■ **Task**: Go through the records and copy each line where the word "Context" occurs.

Items from a data source
========================================
Lemma fields_no_paren fields : Forall stat_field fields -> no_paren (fields_text fields).
Proof.
  induction 1 as [|f fields [_ Hf] _ IH]; [done|]. unfold no_paren in *. cbn [fields_text all_chars].
  by rewrite all_chars_app, Hf, IH.
Qed.

Lemma after_comm_line pid comm fields :
  Forall stat_field fields -> after_comm (stat_line pid comm fields) = Some (fields_text fields).
Proof.
  intros Hf. unfold after_comm, stat_line.
  rewrite <- (append_assoc " (" comm), <- (append_assoc (show_u64 pid)).
  rewrite cut_after_last_app; [done|by apply fields_no_paren].
Qed.

Lemma words_loop_app w s t :
  all_chars (fun c => negb (is_whitespace c)) s = true -> words_loop w (s +:+ t) = words_loop (w +:+ s) t.
Proof.
  revert w. induction s as [|c s IH]; intros w; cbn [all_chars append].
  - intros _. cbn. by rewrite append_nil_r.
  - intros [Hc Hs]%andb_true_iff. apply negb_true_iff in Hc. cbn [words_loop append].
    change (String c s +:+ t) with (String c (s +:+ t)). cbn [words_loop]. rewrite Hc, IH by done.
    by rewrite append_assoc.
Qed.

Lemma words_fields w fields :
  Forall stat_field fields -> words_loop w (fields_text fields) = (if is_empty w then [] else [w]) ++ fields.
Proof.
  intros Hf. revert w. induction Hf as [|f fields [[Hw Hne] _] _ IH]; intros w; cbn [fields_text words_loop].
  - change (is_whitespace newline) with true. cbn. by destruct w.
  - change (is_whitespace " ") with true. cbn [andb].
    assert (Hrest : words_loop EmptyString (f +:+ fields_text fields) = f :: fields).
    { rewrite words_loop_app, IH by done. change (EmptyString +:+ f) with f. by destruct f. }
    rewrite !Hrest. by destruct w.
Qed.
(* ===== verification/MixedLoad.v ===== *)
(** The mixed sustained load of [redline/src/scenarios/scheduler/mixed_sustained_load]: which transaction an id
    stands for, how workers hand out ids, and the oracle for the accounts they leave. *)
From S2P Require Import Prelude World Cell Instr Settlement Execute CellSpec Build Rate Runner Causal Prep.

(** * The mix *)

Definition MIX_PERIOD : Z := 20.
Definition HASH_COMPUTE_SLOTS : Z := 2.
Definition PATTERN_WRITE_SLOTS : Z := 9.
Definition ACCOUNT_SPACE : Z := 256.

Inductive Mode := HashCompute | PatternWrite | AccountSizeSum.

#[export] Instance Mode_eq_dec : EqDecision Mode.
Proof. solve_decision. Defined.

(** [mode as usize] *)
Definition Mode_index (m : Mode) : nat := match m with HashCompute => 0 | PatternWrite => 1 | AccountSizeSum => 2 end.

(** Ids start at 1. *)
Definition mode_for (id : Z) : Mode :=
  let slot := (id - 1) mod MIX_PERIOD in
  if slot <? HASH_COMPUTE_SLOTS then HashCompute
  else if slot <? HASH_COMPUTE_SLOTS + PATTERN_WRITE_SLOTS then PatternWrite
  else AccountSizeSum.

Definition lane_of (id lanes : Z) : Z := (id - 1) mod lanes.
Definition id_for (round lane lanes : Z) : Z := round * lanes + lane + 1.

Record Profile := mkProfile
  { pf_name : string; pf_payers : nat; pf_lanes : Z; pf_read_span : nat; pf_rate : Z; pf_threads : nat; pf_hash_iters : Z }.

Definition LITE : Profile := mkProfile "lite"%string 16 63 3 600 1 180.
Definition FULL : Profile := mkProfile "full"%string 48 511 4 4000 4 180.

Definition concurrency_per_thread (p : Profile) : nat := div_ceil (Z.to_nat (pf_lanes p)) (pf_threads p).

(** * Building a transaction *)

Section build.
Context `{R : Runtime, HC : HeaderCodec, C : InstructionCodec, B : BuildSdk}.
Context (redline compute_budget : Pubkey).

(** The accounts an id reads: the [read_span] lanes after its own. *)
Definition read_sources (pool : list Pubkey) (lane : Z) (read_span : nat) : option (list Pubkey) :=
  mapM (fun step => pool !! Z.to_nat ((lane + Z.of_nat step) mod Z.of_nat (length pool))) (seq 1 read_span).

(** [None] is a panic: an empty pool, or a batch of too many accounts. *)
Definition build_ixs (id : Z) (pool : list Pubkey) (read_span : nat) (hash_iters : Z) : option (list SolInstruction) :=
  let lanes := Z.of_nat (length pool) in
  if lanes =? 0 then None
  else
    let lane := lane_of id lanes in
    target ← pool !! Z.to_nat lane;
    match mode_for id with
    | PatternWrite => ix ← Program_write redline id [target]; Some [ix]
    | HashCompute =>
        ix ← Program_hash redline id HASH_INIT hash_iters [target];
        Some [compute_unit_limit compute_budget CU_LIMIT; ix]
    | AccountSizeSum =>
        sources ← read_sources pool lane read_span;
        ix ← Program_sum_sizes redline id target sources; Some [ix]
    end.

(** * The oracle *)

Inductive VerifyError := NotOnEr | WrongId | WrongFill | WrongHash | WrongSum.

(** [chunks_exact]: the whole chunks. *)
Definition chunks_exact (n : nat) (l : list Z) : list (list Z) :=
  (fun i => take n (drop (i * n) l)) <$> seq 0 (length l / n).

(** A slice of a length; out of range it panics. *)
Definition slice_at (offset len : nat) (d : list Z) : option (list Z) :=
  if (offset + len <=? length d)%nat then Some (take len (drop offset d)) else None.

(** One lane of [verify_final_state]: its account, and the last id it was given. *)
Definition verify_lane (hash_iters : Z) (read_span : nat) (account : option (list Z)) (last_id : option Z) :
  option (Result unit VerifyError) :=
  match last_id with
  | None => Some (Ok tt)
  | Some last_id =>
      match account with
      | None => Some (Err NotOnEr)
      | Some d =>
          if negb (bool_decide (CellHeader_written_id d = Some last_id)) then Some (Err WrongId)
          else
            match mode_for last_id with
            | PatternWrite =>
                rest ← slice_at layout_DATA_OFFSET (length d - layout_DATA_OFFSET) d;
                Some (if forallb (fun chunk => bool_decide (chunk = le_bytes 8 last_id)) (chunks_exact layout_ID_SIZE rest)
                      then Ok tt else Err WrongFill)
            | HashCompute =>
                hash ← slice_at layout_HASH_OFFSET layout_HASH_SIZE d;
                Some (if bool_decide (hash = HashState_chain HASH_INIT hash_iters) then Ok tt else Err WrongHash)
            | AccountSizeSum =>
                sum ← slice_at layout_DATA_OFFSET 8 d;
                Some (if bool_decide (sum = le_bytes 8 (Z.of_nat read_span * ACCOUNT_SPACE)) then Ok tt else Err WrongSum)
            end
      end
  end.

Fixpoint verify_final_state (hash_iters : Z) (read_span : nat) (lanes : list (option (list Z) * option Z)) :
  option (Result unit VerifyError) :=
  match lanes with
  | [] => Some (Ok tt)
  | (account, last_id) :: lanes =>
      r ← verify_lane hash_iters read_span account last_id;
      match r with
      | Err e => Some (Err e)
      | Ok _ => verify_final_state hash_iters read_span lanes
      end
  end.

(** [read_final_state]: only lanes that were written are read. *)
Definition read_final_state (read : Pubkey -> option (list Z)) (pool : list Pubkey) (last_ids : list (option Z)) :
  list (option (list Z)) :=
  zip_with (fun pda last_id => match last_id with Some _ => read pda | None => None end) pool last_ids.
End build.

(** * Handing out ids *)

Record LaneSpan := mkSpan { sp_lo : Z; sp_len : Z }.

Definition job_id (s : LaneSpan) (job lanes : Z) : Z := id_for (job / sp_len s) (sp_lo s + job mod sp_len s) lanes.

Definition lane_spans (lanes threads : Z) : list LaneSpan :=
  (fun '(lo, len) => mkSpan lo len) <$> split_iterations lanes (Z.max threads 1).

(** How many of [admitted] jobs, dealt in turn to [len], the one at [offset] gets. *)
Definition turns (admitted len offset : Z) : Z := admitted / len + (if offset <? admitted mod len then 1 else 0).

(** The counts of a lane's modes, by the rounds of a period. *)
Definition count_lane (lane lanes rounds : Z) (counts : list Z) : list Z :=
  fold_left (fun counts round => alter (Z.add (turns rounds MIX_PERIOD round)) (Mode_index (mode_for (id_for round lane lanes))) counts)
    (seqZ 0 MIX_PERIOD) counts.

Record Summary := mkSummary { su_last_ids : list (option Z); su_counts : list Z }.

Definition summarize_lane (lanes admitted : Z) (s : LaneSpan) (acc : Summary) (offset : Z) : Summary :=
  let lane := sp_lo s + offset in
  let rounds := turns admitted (sp_len s) offset in
  mkSummary
    (if 0 <? rounds then <[Z.to_nat lane := Some (id_for (rounds - 1) lane lanes)]> (su_last_ids acc) else su_last_ids acc)
    (count_lane lane lanes rounds (su_counts acc)).

Definition summarize_span (lanes : Z) (acc : Summary) (outcome : LaneSpan * Z) : Summary :=
  let '(s, admitted) := outcome in fold_left (summarize_lane lanes admitted s) (seqZ 0 (sp_len s)) acc.

(** [summarize], on each worker's span and how many requests it admitted; the outcomes themselves are
    merged by [merge_outcomes]. *)
Definition summarize (lanes : Z) (outcomes : list (LaneSpan * Z)) : Summary :=
  fold_left (summarize_span lanes) outcomes (mkSummary (replicate (Z.to_nat lanes) None) [0; 0; 0]).
Lemma position_wl_key i : (i < 6)%nat -> position (fun k : Pubkey => bool_decide (k = keys !!! i)) keys = Some i.
Proof.
  intros Hi. pose proof (keys_lookup i Hi) as Hk. destruct (position (fun k : Pubkey => bool_decide (k = keys !!! i)) keys) as [j|] eqn:E.
  - apply position_Some in E as (x & Hx & Heq%bool_decide_eq_true & _). subst x. f_equal. by eapply NoDup_lookup.
  - exfalso. rewrite position_None in E. specialize (E (keys !!! i) ltac:(by eapply list_elem_of_lookup_2)). by rewrite bool_decide_eq_true_2 in E.
Qed.

Lemma payer_key i : i ∈ payers -> bool_decide (keys !! PAYER = Some (keys !!! i)) = bool_decide (i = PAYER).
Proof.
  intros Hi. apply payers_lt in Hi as [Hi _]. apply bool_decide_ext. split; [|intros ->; by apply keys_lookup].
  intros H. eapply NoDup_lookup; [done|by apply keys_lookup|done].
Qed.

Lemma check_sponsor_ok st l i paid refunded :
  i ∈ payers -> 0 <= rl_surplus l -> sponsor_tracked st l i -> rl_sponsors l !! (keys !!! i) = Some (paid, refunded) ->
  check_sponsor system_id l keys st (keys !!! i, (paid, refunded)) = Ok tt.
Proof.
  intros Hi Hs (opening & Ho & Hroom & Hpos & Hbal) Ht. unfold check_sponsor. cbv beta iota zeta. rewrite (position_wl_key i) by (by apply payers_lt). cbn [ok_or res_bind].
  rewrite Ho. cbn [ok_or res_bind]. unfold totals_of in *. rewrite Ht in *. cbn in Hroom, Hbal. rewrite (payer_key i Hi).
  unfold surplus_of in Hbal. unfold checked_add64. rewrite (proj2 (Z.ltb_lt _ _) Hroom). cbn [mbind option_bind]. unfold checked_sub64.
  case_bool_decide as E; [rewrite decide_True in Hbal by done|rewrite decide_False in Hbal by done].
  all: rewrite (proj2 (Z.leb_le _ _)) by lia; cbn [mbind option_bind]; rewrite (proj2 (Z.leb_le _ _)) by lia; cbn [ok_or res_bind].
  all: by rewrite (proj2 (Z.eqb_eq _ _)) by lia.
Qed.

Lemma sponsors_ok st l : tracked st l -> RentLedger_check_sponsors system_id l keys st = Ok tt.
Proof.
  intros Htk. unfold RentLedger_check_sponsors.
  assert (Hall : forall e, e ∈ merge_sort by_key (map_to_list (rl_sponsors l)) -> check_sponsor system_id l keys st e = Ok tt).
  { intros [k [paid refunded]] Hin. rewrite merge_sort_Permutation in Hin. apply elem_of_map_to_list in Hin.
    destruct (tk_known _ _ Htk _ _ Hin) as (i & Hi & Hk). rewrite (keys_lookup i) in Hk by (by apply payers_lt). simplify_eq.
    apply check_sponsor_ok; [done|by apply (tk_surplus _ _ Htk)|by apply (tk_sponsors _ _ Htk)|done]. }
  induction (merge_sort _ _) as [|e es IH]; [done|]. cbn. rewrite Hall by (by left). cbn. apply IH. intros e' He. apply Hall. by right.
Qed.

Lemma checked_ok st l : tracked st l -> checked system_id l keys st = Ok l.
Proof. intros H. unfold checked. by rewrite check_ok, sponsors_ok. Qed.

(** ** Moving rent *)

Lemma lookup_total_alter_eq (f : Image -> Image) (i : nat) (st : list Image) : (i < length st)%nat -> alter f i st !!! i = f (st !!! i).
Proof.
  intros Hi. apply list_lookup_total_correct. rewrite list_lookup_alter_eq. by rewrite (list_lookup_lookup_total_lt st i).
Qed.

Lemma lookup_total_alter_ne (f : Image -> Image) (i j : nat) (st : list Image) : i <> j -> alter f i st !!! j = st !!! j.
Proof. intros H. rewrite !list_lookup_total_alt. by rewrite list_lookup_alter_ne. Qed.

(** A successful action moves rent between the sponsor and the vault only. *)
Lemma action_moves a st deposit st' :
  length st = 6%nat -> ea_sponsor a ∈ payers -> 0 <= deposit -> Action_apply system_id rent a st deposit = (None, st') ->
  length st' = 6%nat /\
  exists moved, im_lamports (st' !!! VAULT) = im_lamports (st !!! VAULT) + moved /\ - deposit <= moved /\
    im_lamports (st' !!! ea_sponsor a) = im_lamports (st !!! ea_sponsor a) - moved /\ 0 <= im_lamports (st' !!! ea_sponsor a) /\
    forall i, i ∈ payers -> i <> ea_sponsor a -> im_lamports (st' !!! i) = im_lamports (st !!! i).
Proof.
  intros Hst Hsp Hd Ha. apply payers_lt in Hsp as (Hlt & Hnv & Hnt). apply Action_apply_None in Ha as (nr & _ & Hs & Hv & ->).
  set (old := old_rent_of system_id rent (st !!! TARGET)) in *. cbv zeta in Hs, Hv |- *. split; [by rewrite !length_alter|].
  exists (saturating_sub nr old - Z.min (saturating_sub old nr) deposit).
  rewrite lookup_total_alter_eq by (rewrite !length_alter, Hst; unfold VAULT; lia). cbn [im_lamports set_lamports].
  rewrite (lookup_total_alter_ne _ VAULT (ea_sponsor a)), lookup_total_alter_eq by (done || rewrite ?length_alter; lia). cbn [im_lamports set_lamports].
  split_and!; [lia|unfold saturating_sub; lia|lia|lia|]. intros i (Hi & Hiv & Hit)%payers_lt Hne. by rewrite !lookup_total_alter_ne by done.
Qed.

(** The ledger after rent moved. *)
Definition moved_ledger (l : RentLedger) (sponsor : Pubkey) (deposit moved : Z) : RentLedger :=
  let totals := totals_of l sponsor in
  mkLedger (<[keys !!! TARGET := deposit + moved]> (rl_deposits l))
    (<[sponsor := if 0 <=? moved then (totals.1 + moved, totals.2) else (totals.1, totals.2 - moved)]> (rl_sponsors l))
    (rl_opening l) (rl_floor l) (rl_surplus l).

Lemma moved_tracked st st' l sponsor deposit moved :
  tracked st l -> length st' = 6%nat -> sponsor ∈ payers -> rl_deposits l !! (keys !!! TARGET) = Some deposit -> - deposit <= moved ->
  im_lamports (st' !!! VAULT) = im_lamports (st !!! VAULT) + moved ->
  im_lamports (st' !!! sponsor) = im_lamports (st !!! sponsor) - moved -> 0 <= im_lamports (st' !!! sponsor) ->
  (forall i, i ∈ payers -> i <> sponsor -> im_lamports (st' !!! i) = im_lamports (st !!! i)) ->
  (forall opening, rl_opening l !! (keys !!! sponsor) = Some opening -> opening + (totals_of l (keys !!! sponsor)).2 + Z.max 0 (- moved) < u64_bound) ->
  tracked st' (moved_ledger l (keys !!! sponsor) deposit moved).
Proof.
  intros Htk Hst Hsp Hd Hm Hv Hs Hpos Hrest Hroom. pose proof (tk_deposits _ _ Htk _ _ Hd) as Hd0.
  split; cbn [rl_deposits rl_sponsors rl_opening rl_floor rl_surplus moved_ledger]; [done| | | | | |].
  - intros k d. rewrite lookup_insert_Some. intros [[<- <-]|[_ Hk]]; [lia|]. by apply (tk_deposits _ _ Htk k).
  - rewrite lookup_insert_eq. by eexists.
  - apply (tk_surplus _ _ Htk).
  - rewrite (map_sum_insert _ _ deposit) by done. pose proof (tk_backed _ _ Htk). lia.
  - intros k t. rewrite lookup_insert_Some. intros [[<- _]|[_ Hk]]; [|by apply (tk_known _ _ Htk k t)].
    exists sponsor. split; [done|]. apply keys_lookup. by apply payers_lt.
  - intros i Hi. destruct (tk_sponsors _ _ Htk i Hi) as (opening & Ho & Hr & Hp & Hb). exists opening. split; [done|].
    unfold totals_of in *. cbn [rl_sponsors moved_ledger]. destruct (decide (i = sponsor)) as [->|Hne].
    + rewrite lookup_insert_eq. cbn [default]. specialize (Hroom _ Ho). unfold surplus_of in *. cbn [rl_surplus moved_ledger].
      destruct (Z.leb_spec 0 moved); cbn [fst snd Datatypes.id]; unfold totals_of; split_and!; lia.
    + rewrite lookup_insert_ne; [rewrite Hrest by done; unfold surplus_of; done|]. intros E. apply Hne. symmetry.
      eapply NoDup_lookup; [done|apply keys_lookup; by apply payers_lt|rewrite E; apply keys_lookup; by apply payers_lt].
Qed.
========================================
■ **Task response**:
Context `{R : Runtime, HC : HeaderCodec, C : InstructionCodec, B : BuildSdk}.
Context (redline compute_budget : Pubkey).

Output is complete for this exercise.